**Task to carry out:** Read through the data, and wherever a line holds the word "which", write that line out.

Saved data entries
*** Begin section ***

(* ===== verification/CArray.v ===== *)
(** The growable array of nc_array.[ch].

    The element storage is a list of slots ([None] where no element was
    written yet), an element pointer is its byte offset from [a->elem], and
    the allocator is an argument: [ok n] tells whether an allocation of [n]
    bytes succeeds.  ASSERT is compiled out in this configuration
    (config.h leaves HAVE_ASSERT_PANIC and HAVE_ASSERT_LOG undefined), so the
    asserted conditions appear as hypotheses of the theorems, not as guards. *)

From S2P Require Import Prelude.

Section Array.
Context {A : Type}.

Record array := mk_array {
  nelem : Z;                 (* uint32_t *)
  elem : list (option A);    (* slots behind a->elem *)
  size : Z;                  (* size_t, element size *)
  nalloc : Z                 (* uint32_t *)
}.

Definition array_null : array := mk_array 0 [] 0 0.

(** [array_set]: the array over a caller supplied block of [slots]. *)
Definition array_set (slots : list (option A)) (size nalloc : Z) : array :=
  mk_array 0 slots size nalloc.

Definition array_n (a : array) : Z := nelem a.

Variable ok : Z -> bool.

(** malloc of [n] elements: [n * size] is computed in size_t. *)
Definition array_create (n size : Z) : option array :=
  if ok (u64 (n * size))
  then Some (mk_array 0 (replicate (Z.to_nat n) None) size n)
  else None.

(** Status and the array after the call. *)
Definition array_init (a : array) (n size : Z) : Z * array :=
  if ok (u64 (n * size))
  then (NC_OK, mk_array 0 (replicate (Z.to_nat n) None) size n)
  else (NC_ENOMEM, a).

(** [array_deinit] frees the storage and keeps the counters. *)
Definition array_deinit (a : array) : array :=
  mk_array (nelem a) [] (size a) (nalloc a).

(** Byte offset to index; the offset is truncated to 32 bits first. *)
Definition array_idx (a : array) (ptr : Z) : Z :=
  u32 ptr / u32 (size a).

Definition array_push (a : array) : option (Z * array) :=
  let take_slot a := Some (size a * nelem a,
      mk_array (u32 (nelem a + 1)) (elem a) (size a) (nalloc a)) in
  if nelem a =? nalloc a then
    let sz := u64 (size a * nalloc a) in
    if ok (u64 (2 * sz)) then
      take_slot (mk_array (nelem a)
                   (elem a ++ replicate (Z.to_nat (nalloc a)) None)
                   (size a) (u32 (nalloc a * 2)))
    else None
  else take_slot a.

Definition array_pop (a : array) : Z * array :=
  let n := u32 (nelem a - 1) in
  (size a * n, mk_array n (elem a) (size a) (nalloc a)).

Definition array_get (a : array) (idx : Z) : Z := size a * idx.

Definition array_top (a : array) : Z := array_get a (u32 (nelem a - 1)).

Definition array_swap (a b : array) : array * array := (b, a).

(** The caller's reads and writes through an element pointer. *)
Definition array_load (a : array) (ptr : Z) : option A :=
  mjoin (elem a !! Z.to_nat (ptr / size a)).
Definition array_store (a : array) (ptr : Z) (v : A) : array :=
  mk_array (nelem a) (<[Z.to_nat (ptr / size a) := Some v]> (elem a))
           (size a) (nalloc a).

(** [array_sort] leaves the work to qsort(3), a library function. *)
Definition array_sort (qsort : list (option A) -> list (option A)) (a : array) : array :=
  mk_array (nelem a)
    (qsort (take (Z.to_nat (nelem a)) (elem a)) ++ drop (Z.to_nat (nelem a)) (elem a))
    (size a) (nalloc a).

(** [array_each]: [func] receives the element pointer and threads the
    state behind [data]; the first status other than NC_OK ends the loop. *)
Fixpoint array_each_loop {S} (func : Z -> S -> Z * S) (a : array)
    (i : Z) (n : nat) (data : S) : Z * S :=
  match n with
  | O => (NC_OK, data)
  | Datatypes.S n' =>
      let '(status, data') := func (array_get a i) data in
      if status =? NC_OK then array_each_loop func a (i + 1) n' data'
      else (status, data')
  end.

Definition array_each {S} (func : Z -> S -> Z * S) (a : array) (data : S) : Z * S :=
  array_each_loop func a 0 (Z.to_nat (array_n a)) data.

(** ** Well-formedness and the abstract sequence *)

Record array_wf (a : array) : Prop := {
  wf_size : 0 < size a < 2 ^ 32;
  wf_nelem : 0 <= nelem a <= nalloc a;
  wf_nalloc : 0 < nalloc a < 2 ^ 31;
  wf_slots : zlen (elem a) = nalloc a
}.

Definition contents (a : array) : list (option A) := take (Z.to_nat (nelem a)) (elem a).

Lemma array_create_wf n sz a :
  0 < n < 2 ^ 31 -> 0 < sz < 2 ^ 32 ->
  array_create n sz = Some a -> array_wf a /\ contents a = [].
Proof.
  unfold array_create, contents. intros Hn Hs Ha. destruct (ok _); [|done].
  simplify_eq. split; [|done]. constructor; simpl; try lia.
  unfold zlen. rewrite length_replicate. lia.
Qed.

Lemma div_size (a : array) i : array_wf a -> (size a * i) / size a = i.
Proof. intros []. rewrite Z.mul_comm. apply Z.div_mul. lia. Qed.

Lemma contents_length a : array_wf a -> zlen (contents a) = nelem a.
Proof. intros []. unfold contents, zlen in *. rewrite length_take. lia. Qed.

(** Growing keeps what the array holds. *)
Lemma array_push_wf a p a' :
  array_wf a -> nalloc a < 2 ^ 30 -> array_push a = Some (p, a') -> array_wf a'.
Proof.
  unfold array_push. intros [Hs Hn Ha Hl] Hb Hp.
  destruct (Z.eqb_spec (nelem a) (nalloc a)) as [Heq|Hne].
  - destruct (ok _); [|done]. simplify_eq. constructor; simpl; try done.
    + rewrite !u32_small; unfold is_u32; lia.
    + rewrite u32_small; unfold is_u32; lia.
    + rewrite zlen_app, Hl. unfold zlen. rewrite length_replicate, u32_small;
        unfold is_u32; lia.
  - simplify_eq. constructor; simpl; try done.
    rewrite u32_small; unfold is_u32; lia.
Qed.

(** The slot handed out lies just after the contents, which are kept. *)
Lemma array_push_slot a p a' :
  array_wf a -> nalloc a < 2 ^ 30 -> array_push a = Some (p, a') ->
  p = size a * nelem a /\ size a' = size a /\ nelem a' = nelem a + 1 /\
  take (Z.to_nat (nelem a)) (elem a') = contents a.
Proof.
  unfold array_push, contents. intros [Hs Hn Ha Hl] Hb Hp.
  assert (u32 (nelem a + 1) = nelem a + 1) by (apply u32_small; unfold is_u32; lia).
  destruct (Z.eqb_spec (nelem a) (nalloc a)) as [Heq|Hne].
  - destruct (ok _); [|done]. simplify_eq/=. rewrite take_app_le by (unfold zlen in Hl; lia). done.
  - simplify_eq/=. done.
Qed.

End Array.

Arguments array : clear implicits.


(** Pushing a slot and storing through the pointer appends the element. *)
Lemma array_push_store_spec {A} (ok : Z -> bool) (a a' : array A) (p : Z) (v : A) :
  array_wf a -> nalloc a < 2 ^ 30 -> array_push ok a = Some (p, a') ->
  array_wf (array_store a' p v) /\
  contents (array_store a' p v) = contents a ++ [Some v] /\
  array_idx a' p = u32 (size a * nelem a) / size a.
Proof.
  intros Hwf Hb Hp. pose proof (array_push_wf _ _ _ _ Hwf Hb Hp) as Hwf'.
  destruct (array_push_slot _ _ _ _ Hwf Hb Hp) as (-> & Hs & Hn & Ht).
  assert (Hidx : size a * nelem a / size a' = nelem a) by (rewrite Hs; by apply div_size).
  split; [|split].
  - destruct Hwf'. constructor; simpl; try done. unfold zlen in *. by rewrite length_insert.
  - unfold contents at 1. unfold array_store; simpl. rewrite Hidx, Hn.
    destruct Hwf as [? Hne ? ?], Hwf' as [? ? ? Hl'].
    replace (Z.to_nat (nelem a + 1)) with (S (Z.to_nat (nelem a))) by lia.
    rewrite (take_S_r _ _ (Some v)).
    2:{ apply list_lookup_insert_eq. unfold zlen in Hl'. lia. }
    by rewrite take_insert_ge, Ht by lia.
  - unfold array_idx. rewrite Hs. destruct Hwf. f_equal. apply u32_small. unfold is_u32. lia.
Qed.

(** ** The array as a list

    Callers push a slot and store through the pointer, read through the
    pointer array_get returns, or pop and read.  Each of these is an operation
    on a list. *)

Inductive array_op (A : Type) := OpPush (v : A) | OpPop | OpGet (i : Z) | OpSet (i : Z) (v : A).
Arguments OpPush {A} v.
Arguments OpPop {A}.
Arguments OpGet {A} i.
Arguments OpSet {A} i v.

(** The value read, if any, and the array; [None] if the allocator fails. *)
Definition array_do {A} (ok : Z -> bool) (a : array A) (op : array_op A) : option (option A * array A) :=
  match op with
  | OpPush v =>
      match array_push ok a with
      | None => None
      | Some (p, a') => Some (None, array_store a' p v)
      end
  | OpPop => let '(p, a') := array_pop a in Some (array_load a p, a')
  | OpGet i => Some (array_load a (array_get a i), a)
  | OpSet i v => Some (None, array_store a (array_get a i) v)
  end.

Definition list_do {A} (l : list A) (op : array_op A) : option A * list A :=
  match op with
  | OpPush v => (None, l ++ [v])
  | OpPop => (list.last l, take (length l - 1) l)
  | OpGet i => (l !! Z.to_nat i, l)
  | OpSet i v => (None, <[Z.to_nat i := v]> l)
  end.

(** What the asserts of nc_array.c demand. *)
Definition op_ok {A} (l : list A) (op : array_op A) : Prop :=
  match op with OpPush _ => True | OpPop => l <> [] | OpGet i | OpSet i _ => 0 <= i < zlen l end.

Definition array_rel {A} (a : array A) (l : list A) : Prop := array_wf a /\ contents a = map Some l.

(** The elements of an array. *)
Definition stored {A} (a : array A) : list A := omap id (contents a).

Lemma stored_rel {A} (a : array A) l : array_rel a l -> stored a = l.
Proof. intros [_ E]. unfold stored. rewrite E. clear. induction l as [|x l IH]; [done|]. cbn. f_equal. exact IH. Qed.

Lemma array_rel_length {A} (a : array A) l : array_rel a l -> nelem a = zlen l.
Proof. intros [Hwf Hc]. rewrite <- (contents_length _ Hwf), Hc. unfold zlen. by rewrite length_map. Qed.

Lemma array_load_get {A} (a : array A) l i :
  array_rel a l -> 0 <= i < zlen l -> array_load a (array_get a i) = l !! Z.to_nat i.
Proof.
  intros HR Hi. pose proof (array_rel_length _ _ HR) as Hn. destruct HR as [Hwf Hc]. pose proof Hwf as [Hs ? ? ?].
  unfold array_load, array_get. rewrite div_size by done. unfold contents in Hc.
  assert (He : elem a !! Z.to_nat i = map Some l !! Z.to_nat i) by (rewrite <- Hc, lookup_take_lt; [done|lia]).
  rewrite He, list_lookup_fmap. by destruct (l !! Z.to_nat i).
Qed.

(** C35. The array refines a list: from related states, every push, pop, read
    and overwrite that respects the array's asserts, and for which memory is
    available, returns what the list operation returns and leaves related
    states; in particular growing (doubling) loses nothing. *)
Theorem array_refines_list {A} (ok : Z -> bool) (a : array A) (l : list A) (op : array_op A) :
  array_rel a l -> op_ok l op -> nalloc a < 2 ^ 30 -> (forall n, ok n = true) ->
  exists v a', array_do ok a op = Some (v, a') /\ v = fst (list_do l op) /\ array_rel a' (snd (list_do l op)).
Proof.
  intros HR Hop Hb Hok. pose proof (array_rel_length _ _ HR) as Hn. pose proof HR as [Hwf Hc]. pose proof Hwf as [Hs Hne Hna Hel].
  destruct op as [v| |i|i v]; simpl in *.
  - destruct (array_push ok a) as [[p a']|] eqn:E.
    + destruct (array_push_store_spec ok a a' p v Hwf Hb E) as (Hwf' & Hc' & _).
      do 2 eexists. split_and!; [done|done|]. split; [done|]. by rewrite Hc', Hc, map_app.
    + unfold array_push in E. destruct (_ =? _); [|done]. by rewrite Hok in E.
  - assert (Hl : 0 < zlen l) by (destruct l; [done|]; rewrite zlen_cons; pose proof (zlen_nonneg l); lia).
    rewrite u32_small by (unfold is_u32; lia). do 2 eexists. split_and!; [done| |].
    + fold (array_get a (nelem a - 1)). rewrite (array_load_get a l) by (done || lia).
      rewrite last_lookup. f_equal. unfold zlen in *. lia.
    + split; [constructor; simpl; try done; lia|]. unfold contents in *. simpl.
      replace (Z.to_nat (nelem a - 1)) with (Nat.min (length l - 1) (Z.to_nat (nelem a))) by (unfold zlen in *; lia).
      rewrite <- take_take, Hc. apply firstn_map.
  - do 2 eexists. split_and!; [done| |done]. by apply array_load_get.
  - do 2 eexists. split_and!; [done|done|]. unfold array_store, array_get. rewrite div_size by done. split.
    + constructor; simpl; try done. unfold zlen in *. by rewrite length_insert.
    + unfold contents in *. simpl. rewrite take_insert_lt, Hc by lia. symmetry. apply (list_fmap_insert Some).
Qed.

Lemma array_refines_list_witness :
  exists v a', array_do (fun _ => true) (mk_array 1 [Some 7] 16 1) (OpPush 8) = Some (v, a') /\ v = None /\ array_rel a' [7; 8].
Proof. apply (array_refines_list (fun _ => true) (mk_array 1 [Some 7] 16 1) [7] (OpPush 8)); try done. Defined.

*** End section ***

**Completed task:**
(** The slot handed out lies just after the contents, which are kept. *)
    and overwrite that respects the array's asserts, and for which memory is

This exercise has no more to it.